I am the creator of the ML model Coconet that powered Google’s first AI Doodle, the Bach Doodle. In two days, Coconet harmonized 55 million melodies from users around the world. In 2018, I created Music Transformer, a breakthrough in generating music with long-term structure, and the first successful adaptation of the transformer architecture to music. Our ICLR paper is currently the most cited paper in music generation.

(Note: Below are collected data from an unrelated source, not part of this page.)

(** * Geocode resolution service (lava/bingmap/geoService.ts)

    A shallow embedding of the module state and functions of
    [geoService.ts], and the properties of the three-tier lookup, the
    hit-count eviction and the throttled FIFO dispatch.

    Conventions of the embedding.
    - A JavaScript object used as a string-keyed map is an association
      list in property-creation order ([obj]); only own properties are
      modelled, so a read is the source's for every name but those
      inherited from [Object.prototype] ([Object_prototype_names]).
    - [ILocation] objects live in a heap ([list ILocation], a reference is
      an index), because the module hands out and mutates shared objects
      ([loc.address = addr]).
    - Callbacks ([then]) are opaque identifiers: an invocation is recorded
      in the trace [delivered] together with the argument as the callback
      sees it at that instant. Callbacks do not call back into the module.
      The functions of the module are given twice: with callbacks that
      return normally, and ([..._raising]) with callbacks that can throw.
    - Strings are strings of bytes; [toLowerCase] is the source's on ASCII
      text ([ascii_text]).
    - [setTimeout], [fetch] and the promise chain are explicit: pending
      timers and in-flight requests are part of the state, and an event
      fires a timer or settles a request. *)

From Stdlib Require Import Ascii String.
From stdpp Require Import base decidable option list strings numbers sorting.

Local Open Scope string_scope.
Local Open Scope nat_scope.
Local Open Scope list_scope.

(** ** JavaScript objects as maps *)

Definition obj (V : Type) : Type := list (string * V).

Section JsObject.
Context {V : Type}.

(** [o[k]] on an own property; [None] is [undefined]. On a plain object
    this is [o[k]] for every [k] that [Object.prototype] does not
    define. *)
Fixpoint get (k : string) (o : obj V) : option V :=
  match o with
  | [] => None
  | (k', v) :: o' => if decide (k = k') then Some v else get k o'
  end.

I was a Canada CIFAR AI Chair at Mila, and continue to hold an adjunct professorship at University of Montreal. I was a judge then organizer for AI Song Contest 2020-22. I did my PhD at Harvard University, master’s at the MIT Media Lab, and a dual bachelor’s at University of Southern California in music composition and CS.
Sponsors
University of California, Berkeley Department of Music
UC Berkeley Townsend Center
IASPM-US
Organizers

Allison Jerzak
UC Berkeley
Allison Jerzak is a PhD Candidate at the University of California, Berkeley, where she studies the history of digital music and music recommendation. Allison is also a keyboardist and currently plays harpsichord and organ for the UC Berkeley’s Baroque Ensemble.

Ravi Krishnaswami
Brown University
Ravi Krishnaswami is a PHD candidate at Brown University researching AI and automation in music for media. He is a composer and sound-designer for advertising, television, and games, and co-founder of award-winning production company COPILOT Music + Sound. He plays guitar in The Smiths Tribute NYC and has studied sitar with Srinivas Reddy. He is the Valentine Visiting Assistant Professor of Music at Amherst College.